Une consommation excessive de sodium pourrait accélérer le déclin de la mémoire chez les hommes âgés, selon une recherche pionnière susceptible de remodeler les recommandations diététiques pour la santé cérébrale. Cette découverte est particulièrement significative, car le déclin de la mémoire épisodique précède souvent le développement de la maladie d'Alzheimer.

Les chercheurs ont suivi 1 208 adultes cognitivement non altérés (âge moyen 71 ans, 41 % d'hommes) issus de l'étude Australian Imaging, Biomarkers and Lifestyle pendant six ans. Les participants ont rempli des questionnaires alimentaires détaillés pour évaluer leur consommation de sodium et ont subi des tests cognitifs complets toutes les 18 mois dans six domaines cognitifs.

L'étude a révélé un effet spécifique au sexe saisissant : les hommes présentant une consommation de sodium de base plus élevée ont montré un déclin significativement plus rapide du rappel épisodique — la capacité à se souvenir d'expériences et d'événements personnels. Aucune association de ce type n'a été observée chez les femmes ni lors de l'analyse de la cohorte entière. La relation est restée significative même après avoir pris en compte d'autres facteurs liés au mode de vie et à la santé.

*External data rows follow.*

Lemma tallied_hessian_fd_func backend_obj params eta args :
  tallied (hessian_fd_func backend_obj params eta args).
Proof.
  unfold hessian_fd_func, hessian_diagonal, hessian_off_diagonal;
    tallied_tac.
Qed.

(** ** What the factory returns *)

Lemma derivative_gradient_ok backend_obj params params_ext derivative_method
    derivative_options variance w c :
  fst (derivative_gradient backend_obj params params_ext derivative_method
         derivative_options variance w) = Ok c ->
  c = GradientCallable (grad_fd backend_obj params derivative_options variance)
  \/ c = GradientCallable (grad_ps backend_obj params params_ext variance)
  \/ (exists n_sample,
        c = GradientCallable
              (grad_sps_func backend_obj params params_ext n_sample variance))
  \/ c = SpsaCallable
           (grad_spsa backend_obj params derivative_options variance).
Proof.
  unfold derivative_gradient.
  destruct (str_is derivative_method "finite_difference").
  { intros [= <-]; auto. }
  destruct (str_is derivative_method "param_shift").
  { destruct (is_standard params); [intros [= <-]; auto | discriminate]. }
  destruct (str_is derivative_method "stoch_param_shift").
  { destruct (is_standard params); [|discriminate].
    unfold bind, grad_sps.
    destruct (check_n_sample _ _ _) as [n_sample|e]; cbn; [|discriminate].
    intros [= <-]; right; right; left; exists n_sample; reflexivity. }
  destruct (str_is derivative_method "grad_spsa"); [|discriminate].
  intros [= <-]; auto.
Qed.

Lemma derivative_ok backend_obj params derivative_type derivative_method
    derivative_options w c :
  fst (derivative backend_obj params derivative_type derivative_method
                  derivative_options w) = Ok c ->
  (exists variance,
     c = GradientCallable
           (grad_fd backend_obj params (merge_options derivative_options)
                    variance)
     \/ c = GradientCallable
              (grad_ps backend_obj params (extended_params_empty backend_obj)
                       variance)
     \/ (exists n_sample,
           c = GradientCallable
                 (grad_sps_func backend_obj params
                    (extended_params_empty backend_obj) n_sample variance))
     \/ c = SpsaCallable
              (grad_spsa backend_obj params (merge_options derivative_options)
                         variance))
  \/ c = HessianCallable
           (hessian_fd backend_obj params (merge_options derivative_options)).
Proof.
  unfold derivative.
  destruct (negb (str_in derivative_type derivative_types)); [discriminate|].
  destruct (negb (str_in derivative_method derivative_methods));
    [discriminate|].
  destruct (str_is derivative_type "gradient").
  { intros E; left; exists false; eapply derivative_gradient_ok; exact E. }
  destruct (str_is derivative_type "gradient_w_variance").
  { intros E; left; exists true; eapply derivative_gradient_ok; exact E. }
  destruct (str_is derivative_method "finite_difference");
    [intros [= <-]; auto | discriminate].
Qed.

Lemma estimator_call_tallied (m : @M F Output) :
  estimator_call m -> tallied m.
Proof.
  intros [f args n_shots B | f args n_shots B | f args B];
    destruct B as (be & prm & dt & dm & opts & w & E);
    apply derivative_ok in E;
    destruct E as [(variance & [E | [E | [(n_sample & E) | E]]]) | E];
    try discriminate; injection E as ->.
  - apply tallied_grad_fd_func.
  - apply tallied_grad_ps_func.
  - apply tallied_grad_sps_func.
  - apply tallied_grad_spsa_func.
  - apply tallied_hessian_fd_func.
Qed.

Lemma run_all_tally (ms : list (@M F Output)) w :
  Forall estimator_call ms -> exists new, tally w new (run_all ms w).
Proof.
  intros Hms; revert w; induction Hms as [|m ms Hm _ IH]; intros w;
    cbn [run_all].
  - exists []; apply tally_refl.
  - destruct (estimator_call_tallied m Hm w) as [new1 T1].
    destruct (IH (snd (m w))) as [new2 T2].
    exists (new1 ++ new2); eapply tally_trans; eassumption.
Qed.

(** ** Claims on the wrappers *)

(** C8, as amended: each wrapper passes the keyword [n_shots] to the
    backend exactly when the caller's value is an integer other than zero,
    and then passes that very integer; with [None] or with [0] the backend
    call carries no [n_shots] keyword.  The backend is never handed a zero
    or a null shot count. *)
Theorem shots_forwarded_when_nonzero backend_obj params args n_shots w :
  (exists c,
     calls (snd (update_and_compute_expectation backend_obj params args
                                                n_shots w))
     = calls w ++ [c]
     /\ call_request c
        = (CallExpectation, update_from_raw params args, call_n_shots c)
     /\ (forall n, call_n_shots c = Some n <-> n_shots = Some n /\ n <> 0)
     /\ (call_n_shots c = None <-> n_shots = None \/ n_shots = Some 0)
     /\ call_n_shots c <> Some 0)
  /\ (exists c,
        calls (snd (update_and_get_counts backend_obj params args n_shots w))
        = calls w ++ [c]
        /\ call_request c
           = (CallGetCounts, update_from_raw params args, call_n_shots c)
        /\ (forall n, call_n_shots c = Some n <-> n_shots = Some n /\ n <> 0)
        /\ (call_n_shots c = None <-> n_shots = None \/ n_shots = Some 0)
        /\ call_n_shots c <> Some 0).
Proof.
  rewrite update_and_compute_expectation_run, update_and_get_counts_run.
  cbn [snd record_call calls].
  split; (eexists; split; [reflexivity|]; cbn;
          split; [reflexivity|]; split; [|split];
          [ apply n_shots_dict_some
          | apply n_shots_dict_none
          | intros E; apply n_shots_dict_some in E; destruct E as [_ N];
            now apply N ]).
Qed.

(** C9: each wrapper raises [func_evals] and [jac_func_evals] by exactly
    one and only then calls the backend, once; and along any sequence of
    calls of estimators built by [derivative] on one logger, both counters
    grow by the number of backend calls received, the k-th of which sees
    them already raised k+1 times, so that neither counter ever decreases. *)
Theorem counters_count_backend_calls :
  (forall backend_obj params args n_shots w,
     exists c,
       tally w [c]
         (snd (update_and_compute_expectation backend_obj params args
                                              n_shots w))
       /\ call_kind c = CallExpectation)
  /\ (forall backend_obj params args n_shots w,
        exists c,
          tally w [c]
            (snd (update_and_get_counts backend_obj params args n_shots w))
          /\ call_kind c = CallGetCounts)
  /\ (forall (ms : list (@M F Output)) w,
        Forall estimator_call ms ->
        (exists new, tally w new (run_all ms w))
        /\ func_evals (logger w) <= func_evals (logger (run_all ms w))
        /\ jac_func_evals (logger w)
           <= jac_func_evals (logger (run_all ms w))).
Proof.
  split; [|split].
  - intros. rewrite update_and_compute_expectation_run; cbn [snd].
    destruct (tally_record_call CallExpectation (update_from_raw params args)
                (n_shots_dict n_shots) w) as (c & R & T).
    exists c; split; [exact T | now injection R].
  - intros. rewrite update_and_get_counts_run; cbn [snd].
    destruct (tally_record_call CallGetCounts (update_from_raw params args)
                (n_shots_dict n_shots) w) as (c & R & T).
    exists c; split; [exact T | now injection R].
  - intros ms w Hms.
    destruct (run_all_tally ms w Hms) as (new & T).
    split; [exists new; exact T|].
    destruct T as (_ & E & J & _); lia.
Qed.
(* ===== verification/Validators.v ===== *)
(** * Request validation (src/server/validators/auth.js)

    The two zod schemas of the server and [schema.parse], which throws a
    [ZodError] carrying every issue it found.  A string field runs all of
    its checks (zod does not stop at the first failed check), keys the
    schema does not name are stripped, and an absent or non-string field
    is an [invalid_type] issue.  [z.string().email()] is zod 3's email
    pattern, written out as a boolean function. *)

From S2P Require Import Prelude Json.

Inductive issue_code : Type :=
| InvalidType
| TooSmall (min : nat)
| TooBig (max : nat)
| InvalidEmail.

Record issue : Type := mk_issue { issue_path : string; issue_kind : issue_code }.

#[export] Instance issue_code_eq_dec : EqDecision issue_code.
Proof. solve_decision. Defined.
#[export] Instance issue_eq_dec : EqDecision issue.
Proof. solve_decision. Defined.

(** ** zod's email pattern

    The pattern (case-insensitive): the address does not start with a dot
    and has no two consecutive dots; a local part of letters, digits and
    the characters [_ ' + - .] whose last character is not a dot or a
    quote; one [@]; one or more labels each followed by a dot, a label
    being a letter or digit followed by letters, digits and hyphens; and a
    top-level domain of at least two letters. *)

Definition is_alpha (c : ascii) : bool :=
  let n := nat_of_ascii c in ((65 <=? n) && (n <=? 90) || (97 <=? n) && (n <=? 122))%nat.
Definition is_digit (c : ascii) : bool :=
  let n := nat_of_ascii c in ((48 <=? n) && (n <=? 57))%nat.
Definition is_alnum (c : ascii) : bool := is_alpha c || is_digit c.

Definition in_chars (c : ascii) (cs : string) : bool := has_char c cs.

Definition local_char (c : ascii) : bool := is_alnum c || in_chars c "_'+-.".
Definition local_last (c : ascii) : bool := is_alnum c || in_chars c "_+-".

Definition all_chars (p : ascii -> bool) (s : string) : bool :=
  forallb p (list_ascii_of_string s).

(** The local part. *)
Definition local_part_ok (l : string) : bool :=
  match rev (list_ascii_of_string l) with
  | [] => false
  | c :: rest => local_last c && forallb local_char rest
  end.

(** A domain label. *)
Definition label_ok (l : string) : bool :=
  match l with
  | EmptyString => false
  | String c r => is_alnum c && all_chars (fun d => is_alnum d || Ascii.eqb d "-") r
  end.

(** The top-level domain. *)
Definition tld_ok (t : string) : bool := (2 <=? String.length t)%nat && all_chars is_alpha t.

(** Labels, then the top-level domain. *)
Definition domain_ok (d : string) : bool :=
  match rev (split_on "." d) with
  | t :: (_ :: _) as labels => tld_ok t && forallb label_ok labels
  | _ => false
  end.

Definition zod_email (s : string) : bool :=
  negb (startsWith s ".") && negb (includes s "..") &&
  match split_on "@" s with
  | [l; d] => local_part_ok l && domain_ok d
  | _ => false
  end.

(** ** String schemas *)

Inductive str_check : Type := CMin (n : nat) | CMax (n : nat) | CEmail.

(** One check of [z.string()] on the value [s] of field [key]. *)
Definition run_check (key s : string) (c : str_check) : list issue :=
  match c with
  | CMin n => if (String.length s <? n)%nat then [mk_issue key (TooSmall n)] else []
  | CMax n => if (n <? String.length s)%nat then [mk_issue key (TooBig n)] else []
  | CEmail => if zod_email s then [] else [mk_issue key InvalidEmail]
  end.

(** [z.string().<checks>] on the (possibly absent) value of a field. *)
Definition string_field_issues (key : string) (checks : list str_check) (v : option json)
  : list issue :=
  match v with
  | Some (JStr s) => flat_map (run_check key s) checks
  | _ => [mk_issue key InvalidType]
  end.

Definition object_schema := list (string * list str_check).

(** [z.object({...})]: the issues of every field, in schema order. *)
Definition object_issues (sc : object_schema) (data : json) : list issue :=
  match data with
  | JObj fs => flat_map (fun kc => string_field_issues kc.1 kc.2 (jget kc.1 fs)) sc
  | _ => [mk_issue "" InvalidType]
  end.

(** The string value of a field once the schema has accepted the object. *)
Definition field_string (key : string) (data : json) : string :=
  match jfield key data with Some (JStr s) => s | _ => "" end.

(** Lines 3-7 *)
Definition userSchema : object_schema :=
  [("username", [CMin 3; CMax 30]); ("email", [CEmail]); ("password", [CMin 8; CMax 100])].

(** Lines 9-12 *)
Definition loginSchema : object_schema :=
  [("email", [CEmail]); ("password", [CMin 8; CMax 100])].

Record registration := mk_registration { reg_username : string; reg_email : string; reg_password : string }.
Record credentials := mk_credentials { cred_email : string; cred_password : string }.

(** [validateRegistration(data)]: [userSchema.parse(data)], returning the
    stripped object or throwing the ZodError's issue list. *)
Definition validateRegistration (data : json) : list issue + registration :=
  match object_issues userSchema data with
  | [] => inr (mk_registration (field_string "username" data) (field_string "email" data)
                 (field_string "password" data))
  | iss => inl iss
  end.

(** [validateLogin(data)] *)
Definition validateLogin (data : json) : list issue + credentials :=
  match object_issues loginSchema data with
  | [] => inr (mk_credentials (field_string "email" data) (field_string "password" data))
  | iss => inl iss
  end.

(** ** What the schemas accept *)

(** The constraints of [userSchema] on the three fields. *)
Definition registration_ok (r : registration) : Prop :=
  (3 <= String.length (reg_username r) <= 30)%nat /\ zod_email (reg_email r) = true /\
  (8 <= String.length (reg_password r) <= 100)%nat.

Definition credentials_ok (c : credentials) : Prop :=
  zod_email (cred_email c) = true /\ (8 <= String.length (cred_password c) <= 100)%nat.

Lemma length_checks_nil key s lo hi :
  flat_map (run_check key s) [CMin lo; CMax hi] = [] <-> (lo <= String.length s <= hi)%nat.
Proof.
  simpl. destruct (Nat.ltb_spec (String.length s) lo), (Nat.ltb_spec hi (String.length s));
    simpl; split; intros; try done; lia.
Qed.

Lemma email_check_nil key s : flat_map (run_check key s) [CEmail] = [] <-> zod_email s = true.
Proof. simpl. destruct (zod_email s); done. Qed.

Lemma field_string_jget key fs s : jget key fs = Some (JStr s) -> field_string key (JObj fs) = s.
Proof. unfold field_string. simpl. by intros ->. Qed.

#[local] Hint Rewrite length_checks_nil email_check_nil : hustle_rw.

(** C26: The registration body is accepted, with exactly its three string
    fields, iff they satisfy the schema; every other key (a [role] sent by
    the client among them) is dropped. *)
Lemma validateRegistration_spec fs u e p :
  jget "username" fs = Some (JStr u) -> jget "email" fs = Some (JStr e) ->
  jget "password" fs = Some (JStr p) ->
  (validateRegistration (JObj fs) = inr (mk_registration u e p) <->
   registration_ok (mk_registration u e p)).
Proof.
  intros Hu He Hp. unfold validateRegistration, registration_ok. simpl.
  rewrite Hu, He, Hp. rewrite !(field_string_jget _ _ _ Hu), !(field_string_jget _ _ _ He),
    !(field_string_jget _ _ _ Hp). simpl.
  pose proof (length_checks_nil "username" u 3 30) as Lu.
  pose proof (length_checks_nil "password" p 8 100) as Lp. simpl in Lu, Lp.
  destruct (Nat.ltb_spec (String.length u) 3), (Nat.ltb_spec 30 (String.length u)),
    (zod_email e), (Nat.ltb_spec (String.length p) 8), (Nat.ltb_spec 100 (String.length p));
    simpl; split; intros; try done; lia.
Qed.

(** The login body is accepted, with its two string fields, iff they
    satisfy the schema. *)
Lemma validateLogin_spec fs e p :
  jget "email" fs = Some (JStr e) -> jget "password" fs = Some (JStr p) ->
  (validateLogin (JObj fs) = inr (mk_credentials e p) <-> credentials_ok (mk_credentials e p)).
Proof.
  intros He Hp. unfold validateLogin, credentials_ok. simpl.
  rewrite He, Hp, !(field_string_jget _ _ _ He), !(field_string_jget _ _ _ Hp). simpl.
  destruct (zod_email e), (Nat.ltb_spec (String.length p) 8), (Nat.ltb_spec 100 (String.length p));
    simpl; split; intros; try done; lia.
Qed.

(** A well-formed e-mail with a password under eight characters fails
    [loginSchema] on the password's length alone. *)
Lemma validateLogin_short fs e p :
  jget "email" fs = Some (JStr e) -> zod_email e = true ->
  jget "password" fs = Some (JStr p) -> (String.length p < 8)%nat ->
  validateLogin (JObj fs) = inl [mk_issue "password" (TooSmall 8)].
Proof.
  intros He Hz Hp Hl. unfold validateLogin. simpl. rewrite He, Hp. simpl. rewrite Hz.
  rewrite (proj2 (Nat.ltb_lt _ _) Hl), (proj2 (Nat.ltb_ge 100 (String.length p))) by lia. reflexivity.
Qed.

(** An absent field is reported as an [invalid_type] issue at its path. *)
Lemma validateRegistration_missing_email fs :
  jget "email" fs = None ->
  exists iss, validateRegistration (JObj fs) = inl iss /\ mk_issue "email" InvalidType ∈ iss.
Proof.
  intros He. unfold validateRegistration.
  assert (Hin : mk_issue "email" InvalidType ∈ object_issues userSchema (JObj fs)).
  { simpl. rewrite He. simpl. set_solver. }
  destruct (object_issues userSchema (JObj fs)); [set_solver|]. eauto.
Qed.

(** ** Witnesses *)

Definition alice_fields : list (string * json) :=
  [("username", JStr "alice"); ("email", JStr "a@x.com"); ("password", JStr "password123");
   ("role", JStr "admin")].

Lemma validateRegistration_spec_witness :
  registration_ok (mk_registration "alice" "a@x.com" "password123") /\
  ~ registration_ok (mk_registration "al" "a@x.com" "password123").
Proof.
  split.
  - apply (proj1 (validateRegistration_spec alice_fields "alice" "a@x.com" "password123"
                    eq_refl eq_refl eq_refl)). reflexivity.
  - intros Hok. apply (proj2 (validateRegistration_spec
      [("username", JStr "al"); ("email", JStr "a@x.com"); ("password", JStr "password123")]
      "al" "a@x.com" "password123" eq_refl eq_refl eq_refl)) in Hok.
    vm_compute in Hok. discriminate.
Defined.

Lemma validateLogin_spec_witness :
  credentials_ok (mk_credentials "a@x.com" "password123") /\ ~ credentials_ok (mk_credentials "a@x.com" "wrong").
Proof.
  split.
  - apply (proj1 (validateLogin_spec [("email", JStr "a@x.com"); ("password", JStr "password123")]
                    "a@x.com" "password123" eq_refl eq_refl)). reflexivity.
  - intros Hok. apply (proj2 (validateLogin_spec [("email", JStr "a@x.com"); ("password", JStr "wrong")]
                    "a@x.com" "wrong" eq_refl eq_refl)) in Hok.
    vm_compute in Hok. discriminate.
Defined.

Lemma validateRegistration_missing_email_witness :
  exists iss, validateRegistration (JObj [("username", JStr "alice"); ("password", JStr "password123")]) = inl iss /\
              mk_issue "email" InvalidType ∈ iss.
Proof. apply validateRegistration_missing_email. reflexivity. Defined.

Pour les personnes axées sur la longévité, cette recherche met en lumière la réduction du sodium comme une intervention potentiellement cruciale pour préserver la fonction cognitive, en particulier chez les hommes. La mémoire épisodique est fondamentale pour le fonctionnement quotidien et la qualité de vie, ce qui rend sa préservation essentielle au vieillissement en bonne santé. La nature spécifique au sexe de ces résultats suggère que des approches nutritionnelles personnalisées pourraient être nécessaires pour une santé cérébrale optimale.

Cependant, l'étude s'est appuyée sur des données alimentaires autodéclarées, qui peuvent être inexactes, et le mécanisme à l'origine de l'effet spécifique aux hommes reste flou. De plus, la recherche s'est concentrée sur une seule population, ce qui en limite la généralisabilité. Malgré ces limites, les résultats fournissent des preuves convaincantes en faveur d'une réduction de la consommation de sodium dans le cadre d'une stratégie globale de santé cérébrale, en particulier pour les hommes âgés cherchant à optimiser leur longévité cognitive.

Principales conclusions

  • Higher sodium intake accelerated episodic memory decline specifically in older men over six years
  • No cognitive effects from sodium consumption were observed in women participants
  • The association remained significant after controlling for other lifestyle and health factors
  • Effects were specific to episodic recall, not other cognitive domains tested

Méthodologie

Étude longitudinale portant sur 1 208 adultes cognitivement sains (âge moyen : 71 ans) suivis pendant 72 mois. Les participants ont rempli des questionnaires de fréquence alimentaire et subi des évaluations neuropsychologiques complètes tous les 18 mois. Des modèles linéaires mixtes ont permis de contrôler les facteurs de confusion potentiels et d'analyser les résultats stratifiés par sexe.

Limites de l'étude

L'étude repose sur des données alimentaires autodéclarées, qui peuvent être inexactes. Le mécanisme biologique expliquant les effets spécifiques aux hommes reste peu clair. Les résultats de cette cohorte australienne peuvent ne pas être généralisables à d'autres populations ou groupes ethniques.